You Underestimate the Choices Available to You
One of the reasons people get stuck is because they believe there is only one way to produce a specific result. When you get stuck, you fail to notice that there are more choices available to you. There are different strategies and different approaches. Some people are succeeding in generating some result in ways that are wildly different from others.
One of the keys to success is to be open to exploring all the ideas available to you so you can making adjustments to what you are doing, persisting until you find the recipe that works best for you.
You Try Too Hard to Make Things Easy
There is a particular category of people who sell how to get rich on the internet who have never done anything to get rich except for selling how to get rich on the internet to people who want to get rich on the internet. You find this category of people in a lot of endeavors, mainly money-making and weight loss schemes. The promise is that there is an easy way to produce some outcome, a way to cheat reality. You are likely to try to cheat reality, too.
Real change is not easy. If it were, everyone would make the necessary changes to have what they profess to want. To have what you want, you have to do the hard work. Don’t look for an easier path. Instead, commit to grow enough to take the harder route.

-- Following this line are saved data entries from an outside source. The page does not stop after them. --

Lemma mismatches_input_conversion h v w x xw target :
  variables h !! v = Some x -> mode_of x <> target ->
  variables h !! w = Some xw -> mode_of xw = target ->
  mismatches h (conversion_op (input_conversion target) v w) = 0.
Proof.
  intros Hx Hne Hw Hm. apply mode_other in Hne.
  unfold mismatches, side_mismatches.
  cbn [conversion_op inputs outputs].
  destruct target.
  - change (input_requirement (conversion_op (input_conversion R) v w))
      with (["x0"], RGBA).
    change (output_requirement (conversion_op (input_conversion R) v w))
      with (["y"], R).
    cbn [fst snd sum_list_with].
    rewrite (mismatch_zero h _ _ "x0" v x), (mismatch_zero h _ _ "y" w xw);
      first [reflexivity | assumption].
  - change (input_requirement (conversion_op (input_conversion RGBA) v w))
      with (["x0"], R).
    change (output_requirement (conversion_op (input_conversion RGBA) v w))
      with (["y"], RGBA).
    cbn [fst snd sum_list_with].
    rewrite (mismatch_zero h _ _ "x0" v x), (mismatch_zero h _ _ "y" w xw);
      first [reflexivity | assumption].
Qed.

Lemma mismatches_output_conversion h v w x xw target :
  variables h !! v = Some x -> mode_of x <> target ->
  variables h !! w = Some xw -> mode_of xw = target ->
  mismatches h (conversion_op (output_conversion target) w v) = 0.
Proof.
  intros Hx Hne Hw Hm. apply mode_other in Hne.
  unfold mismatches, side_mismatches.
  cbn [conversion_op inputs outputs].
  destruct target.
  - change (input_requirement (conversion_op (output_conversion R) w v))
      with (["x0"], R).
    change (output_requirement (conversion_op (output_conversion R) w v))
      with (["y"], RGBA).
    cbn [fst snd sum_list_with].
    rewrite (mismatch_zero h _ _ "x0" w xw), (mismatch_zero h _ _ "y" v x);
      first [reflexivity | assumption].
  - change (input_requirement (conversion_op (output_conversion RGBA) w v))
      with (["x0"], RGBA).
    change (output_requirement (conversion_op (output_conversion RGBA) w v))
      with (["y"], R).
    cbn [fst snd sum_list_with].
    rewrite (mismatch_zero h _ _ "x0" w xw), (mismatch_zero h _ _ "y" v x);
      first [reflexivity | assumption].
Qed.

Lemma variables_kept_input_spliced h o op v x target :
  variables_kept h (input_spliced h o op v x target).
Proof.
  intros u xu Hu. unfold input_spliced. cbn [variables].
  rewrite lookup_app_l by (eapply lookup_lt_Some; exact Hu). exact Hu.
Qed.

Lemma variables_kept_output_spliced h o op v x target :
  variables_kept h (output_spliced h o op v x target).
Proof.
  intros u xu Hu. unfold output_spliced. cbn [variables].
  rewrite lookup_app_l by (eapply lookup_lt_Some; exact Hu). exact Hu.
Qed.

Lemma progress_refl h : well_formed h -> progress h false h.
Proof. intros Hwf. split; [exact Hwf|]. split; [apply evolves_refl|reflexivity]. Qed.

Lemma progress_input_spliced h o op name v x :
  well_formed h -> operators h !! o = Some op ->
  name ∈ (input_requirement op).1 ->
  slot_get (inputs op) name = Some v -> variables h !! v = Some x ->
  mode_of x <> (input_requirement op).2 ->
  progress h true (input_spliced h o op v x (input_requirement op).2).
Proof.
  intros Hwf Hop Hreq Hv Hx Hne. pose proof Hwf as [Hnd _].
  split; [apply well_formed_input_spliced; assumption|].
  split; [apply evolves_input_spliced; exact Hop|].
  split; [apply length_input_spliced|].
  pose proof (variables_kept_input_spliced h o op v x (input_requirement op).2) as Hk.
  assert (Hw : variables (input_spliced h o op v x (input_requirement op).2)
               !! length (variables h)
               = Some (mkVariable (shape x) (order x) (Some (input_requirement op).2)
                         (Some ((texture_of x).1, (texture_of x).2))))
    by (unfold input_spliced; cbn [variables]; apply list_lookup_middle; reflexivity).
  eapply (total_mismatches_splice h _ o op); [exact Hnd|exact Hop|reflexivity|exact Hk| |].
  - eapply mismatches_input_conversion; [apply Hk; exact Hx|exact Hne|exact Hw|reflexivity].
  - eapply mismatches_input_rebind;
      [eapply no_dangling_slots_bound; eassumption|exact Hk|exact Hw|reflexivity
      |exact Hreq|exact Hv|exact Hx|exact Hne].
Qed.

Lemma progress_output_spliced h o op name v x :
  well_formed h -> operators h !! o = Some op ->
  name ∈ (output_requirement op).1 ->
  slot_get (outputs op) name = Some v -> variables h !! v = Some x ->
  mode_of x <> (output_requirement op).2 ->
  progress h true (output_spliced h o op v x (output_requirement op).2).
Proof.
  intros Hwf Hop Hreq Hv Hx Hne. pose proof Hwf as [Hnd _].
  split; [apply well_formed_output_spliced; assumption|].
  split; [apply evolves_output_spliced; exact Hop|].
  split; [apply length_output_spliced|].
  pose proof (variables_kept_output_spliced h o op v x (output_requirement op).2) as Hk.
  assert (Hw : variables (output_spliced h o op v x (output_requirement op).2)
               !! length (variables h)
               = Some (mkVariable (shape x) (order x) (Some (output_requirement op).2) None))
    by (unfold output_spliced; cbn [variables]; apply list_lookup_middle; reflexivity).
  eapply (total_mismatches_splice h _ o op);
    [exact Hnd|exact Hop|apply output_spliced_operators; assumption|exact Hk| |].
  - eapply mismatches_output_conversion;
      [apply Hk; exact Hx|exact Hne|exact Hw|reflexivity].
  - eapply mismatches_output_rebind;
      [eapply no_dangling_slots_bound; eassumption|exact Hk|exact Hw|reflexivity
      |exact Hreq|exact Hv|exact Hx|exact Hne].
Qed.

Lemma well_formed_slot_lookup h o op name :
  well_formed h -> operators h !! o = Some op ->
  (name ∈ (inputs op).*1 ->
   exists v x, slot_get (inputs op) name = Some v /\ variables h !! v = Some x)
  /\ (name ∈ (outputs op).*1 ->
      exists v x, slot_get (outputs op) name = Some v /\ variables h !! v = Some x).
Proof.
  intros [Hnd _] Hop.
  pose proof (no_dangling_slots_bound h o op Hnd Hop) as Hb.
  split; intros Hin; destruct (slot_get_is_Some _ _ Hin) as [v Hv].
  - destruct (slot_bound_lookup h op name v Hb (or_introl Hv)) as [x Hx]. eauto.
  - destruct (slot_bound_lookup h op name v Hb (or_intror Hv)) as [x Hx]. eauto.
Qed.

Lemma replace_input_progress h o op name :
  well_formed h -> operators h !! o = Some op ->
  name ∈ (inputs op).*1 -> name ∈ (input_requirement op).1 ->
  exists b h',
    _replace_input o name (input_requirement op).2 h = Ok (b, h') /\ progress h b h'.
Proof.
  intros Hwf Hop Hin Hreq.
  destruct (proj1 (well_formed_slot_lookup h o op name Hwf Hop) Hin) as (v & x & Hv & Hx).
  destruct (decide (mode_of x = (input_requirement op).2)) as [Hm|Hm].
  - exists false, h. split; [eapply replace_input_false; eassumption|].
    apply progress_refl. exact Hwf.
  - exists true, (input_spliced h o op v x (input_requirement op).2).
    split; [eapply replace_input_true; eassumption|].
    eapply progress_input_spliced; eassumption.
Qed.

Lemma replace_output_progress h o op name :
  well_formed h -> operators h !! o = Some op ->
  name ∈ (outputs op).*1 -> name ∈ (output_requirement op).1 ->
  exists b h',
    _replace_output o name (output_requirement op).2 h = Ok (b, h') /\ progress h b h'.
Proof.
  intros Hwf Hop Hin Hreq.
  destruct (proj2 (well_formed_slot_lookup h o op name Hwf Hop) Hin) as (v & x & Hv & Hx).
  destruct (decide (mode_of x = (output_requirement op).2)) as [Hm|Hm].
  - exists false, h. split; [eapply replace_output_false; eassumption|].
    apply progress_refl. exact Hwf.
  - exists true, (output_spliced h o op v x (output_requirement op).2).
    split; [eapply replace_output_true; eassumption|].
    eapply progress_output_spliced; eassumption.
Qed.

Lemma any_of_input_progress h o op names :
  well_formed h -> operators h !! o = Some op ->
  (forall name, name ∈ names ->
     name ∈ (inputs op).*1 /\ name ∈ (input_requirement op).1) ->
  exists b h',
    any_of names (fun var_name => _replace_input o var_name (input_requirement op).2) h
    = Ok (b, h')
    /\ progress h b h'.
Proof.
  intros Hwf Hop. induction names as [|name names IH]; intros Hsub.
  - exists false, h. split; [reflexivity|apply progress_refl; exact Hwf].
  - destruct (Hsub name (list_elem_of_here _ _)) as [Hin Hreq].
    destruct (replace_input_progress h o op name Hwf Hop Hin Hreq)
      as (b1 & h1 & Hrun & Hp).
    cbn [any_of]. rewrite (bind_ok _ _ _ _ _ Hrun). destruct b1.
    + exists true, h1. split; [reflexivity|exact Hp].
    + destruct Hp as (_ & _ & ->). apply IH.
      intros name' Hin'. apply Hsub. right. exact Hin'.
Qed.

Lemma any_of_output_progress h o op names :
  well_formed h -> operators h !! o = Some op ->
  (forall name, name ∈ names ->
     name ∈ (outputs op).*1 /\ name ∈ (output_requirement op).1) ->
  exists b h',
    any_of names (fun var_name => _replace_output o var_name (output_requirement op).2) h
    = Ok (b, h')
    /\ progress h b h'.
Proof.
  intros Hwf Hop. induction names as [|name names IH]; intros Hsub.
  - exists false, h. split; [reflexivity|apply progress_refl; exact Hwf].
  - destruct (Hsub name (list_elem_of_here _ _)) as [Hin Hreq].
    destruct (replace_output_progress h o op name Hwf Hop Hin Hreq)
      as (b1 & h1 & Hrun & Hp).
    cbn [any_of]. rewrite (bind_ok _ _ _ _ _ Hrun). destruct b1.
    + exists true, h1. split; [reflexivity|exact Hp].
    + destruct Hp as (_ & _ & ->). apply IH.
      intros name' Hin'. apply Hsub. right. exact Hin'.
Qed.

(** Two calls in a row on a well-formed store. *)
Lemma two_calls_progress (m1 m2 : M bool) flag_changed h :
  (exists b h', m1 h = Ok (b, h') /\ progress h b h') ->
  (forall h1, well_formed h1 -> evolves h h1 ->
     exists b h', m2 h1 = Ok (b, h') /\ progress h1 b h') ->
  exists b h',
    (let* b := m1 in
     let flag_changed := flag_changed || b in
     let* b := m2 in
     ret (flag_changed || b)) h = Ok (flag_changed || b, h')
    /\ body_progress 1 h b h'.
Proof.
  intros (b1 & h1 & R1 & (W1 & E1 & P1)) H2.
  destruct (H2 h1 W1 E1) as (b2 & h2 & R2 & (W2 & E2 & P2)).
  exists (b1 || b2), h2. split.
  { rewrite (bind_ok _ _ _ _ _ R1), (bind_ok _ _ _ _ _ R2). unfold ret.
    rewrite orb_assoc. reflexivity. }
  split; [exact W2|]. split; [eapply evolves_trans; eassumption|].
  destruct b1, b2; cbn [orb].
  - destruct P1 as [L1 T1], P2 as [L2 T2]. split; [lia|]. split; lia.
  - subst h2. destruct P1 as [L1 T1]. split; [lia|]. split; lia.
  - subst h1. destruct P2 as [L2 T2]. split; [lia|]. split; lia.
  - subst h1 h2. split; [lia|reflexivity].
Qed.

Lemma optimize_body_progress flag_changed h o :
  well_formed h -> o < length (operators h) ->
  exists b h',
    optimize_body flag_changed o h = Ok (flag_changed || b, h')
    /\ body_progress 1 h b h'.
Proof.
  intros Hwf Holt. destruct (lookup_lt_is_Some_2 _ _ Holt) as [op Hop].
  unfold optimize_body. rewrite (bind_ok _ _ _ _ _ (read_op_ok _ _ _ Hop)).
  assert (Hskip : exists b h',
            ret flag_changed h = Ok (flag_changed || b, h') /\ body_progress 1 h b h').
  { exists false, h. rewrite orb_false_r. split; [reflexivity|].
    split; [exact Hwf|]. split; [apply evolves_refl|]. split; [lia|reflexivity]. }
  assert (Hconv : is_conversion (op_class op) ->
            exists b h',
              (let* b := _replace_input o "x0" (input_requirement op).2 in
               let flag_changed := flag_changed || b in
               let* b := _replace_output o "y" (output_requirement op).2 in
               ret (flag_changed || b)) h = Ok (flag_changed || b, h')
              /\ body_progress 1 h b h').
  { intros Hc. destruct Hwf as [Hnd Hcs]. destruct (Hcs o op Hop Hc) as [Hx0 Hy].
    apply two_calls_progress.
    - apply (replace_input_progress h o op "x0"); [split; assumption|exact Hop|exact Hx0|].
      destruct Hc as [Hc|Hc]; unfold input_requirement; rewrite Hc; left.
    - intros h1 W1 E1. destruct (evolves_operators h h1 E1 o op Hop)
        as (op1 & Hop1 & Hc1 & Hi1 & Ho1).
      assert (Hreq : output_requirement op1 = output_requirement op).
      { unfold output_requirement. rewrite Hc1.
        destruct Hc as [Hc|Hc]; rewrite Hc; reflexivity. }
      rewrite <- Hreq.
      apply (replace_output_progress h1 o op1 "y"); [exact W1|exact Hop1| |].
      + rewrite Ho1. exact Hy.
      + rewrite Hreq. destruct Hc as [Hc|Hc]; unfold output_requirement; rewrite Hc; left. }
  assert (Hall : (input_requirement op = ((inputs op).*1, R)) ->
            (forall op1, op_class op1 = op_class op ->
               output_requirement op1 = ((outputs op1).*1, R)) ->
            exists b h',
              (let* b := _replace_input_all o R in
               let flag_changed := flag_changed || b in
               let* b := _replace_output_all o R in
               ret (flag_changed || b)) h = Ok (flag_changed || b, h')
              /\ body_progress 1 h b h').
  { intros Hri Hro. apply two_calls_progress.
    - unfold _replace_input_all. rewrite (bind_ok _ _ _ _ _ (read_op_ok _ _ _ Hop)).
      pose proof (any_of_input_progress h o op (inputs op).*1 Hwf Hop) as Hany.
      rewrite Hri in Hany. cbn [fst snd] in Hany. apply Hany. auto.
    - intros h1 W1 E1. destruct (evolves_operators h h1 E1 o op Hop)
        as (op1 & Hop1 & Hc1 & Hi1 & Ho1).
      unfold _replace_output_all. rewrite (bind_ok _ _ _ _ _ (read_op_ok _ _ _ Hop1)).
      pose proof (any_of_output_progress h1 o op1 (outputs op1).*1 W1 Hop1) as Hany.
      rewrite (Hro op1 Hc1) in Hany. cbn [fst snd] in Hany. apply Hany. auto. }
  destruct (op_class op) eqn:Hc.
  - exact Hskip.
  - exact Hskip.
  - assert (Hr : input_requirement op = (["x0"], RGBA) /\ output_requirement op = (["y"], R))
      by (unfold input_requirement, output_requirement; rewrite Hc; auto).
    destruct Hr as [Hri Hro]. rewrite Hri, Hro in Hconv. apply Hconv. left. reflexivity.
  - assert (Hr : input_requirement op = (["x0"], R) /\ output_requirement op = (["y"], RGBA))
      by (unfold input_requirement, output_requirement; rewrite Hc; auto).
    destruct Hr as [Hri Hro]. rewrite Hri, Hro in Hconv. apply Hconv. right. reflexivity.
  - apply Hall.
    + unfold input_requirement. rewrite Hc. reflexivity.
    + intros op1 Hc1. unfold output_requirement. rewrite Hc1. reflexivity.
  - apply Hall.
    + unfold input_requirement. rewrite Hc. reflexivity.
    + intros op1 Hc1. unfold output_requirement. rewrite Hc1. reflexivity.
Qed.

Behavioral Change Requires Discipline and Self-Mastery
You have to do what you don’t want to do when you don’t want to do it. You also have to do it for consistently longer than you believe should be necessary. You can call this “self-discipline” or “self-mastery” or “habits,” of “getting after it,” or “embracing the suck,” or just plain “gutting it out.”
If you cannot will yourself to do the work, you will not have what you want. There is a reason that the most talented people don’t always produce the best result. There is a reason that people who master themselves produce better results than their more gifted peers. If you can’t will yourself to act, you will not realize transformational change.
Transformational Change Takes Longer Than You Think
It takes a Monarch butterfly 10 or so days in a chrysalis to transform from a caterpillar into its new, completely transformed state. It’s going to take you a little more time to convert from your present caterpillar-like form into the butterfly you are surely becoming. Because it is difficult to see yourself clearly, you won’t recognize your progress. We, however, will.
You have to stay the course for longer than you imagine. At some point, your results will prove you have transformed. If the results aren’t forthcoming, you have to stay the course until they arrive.
You Are Still Pure Potential
Let’s say you achieve your transformational change. While that’s all well and good, you are just starting. From your new vantage point, you will notice you can now see further. You can see how much more growth there is available to you and how much more work you have to do to be more, do more, have more, and contribute even more.
In the end, no matter where you are, you are still pure potential. The identity that you give up is nowhere near as good as the one that replaces it.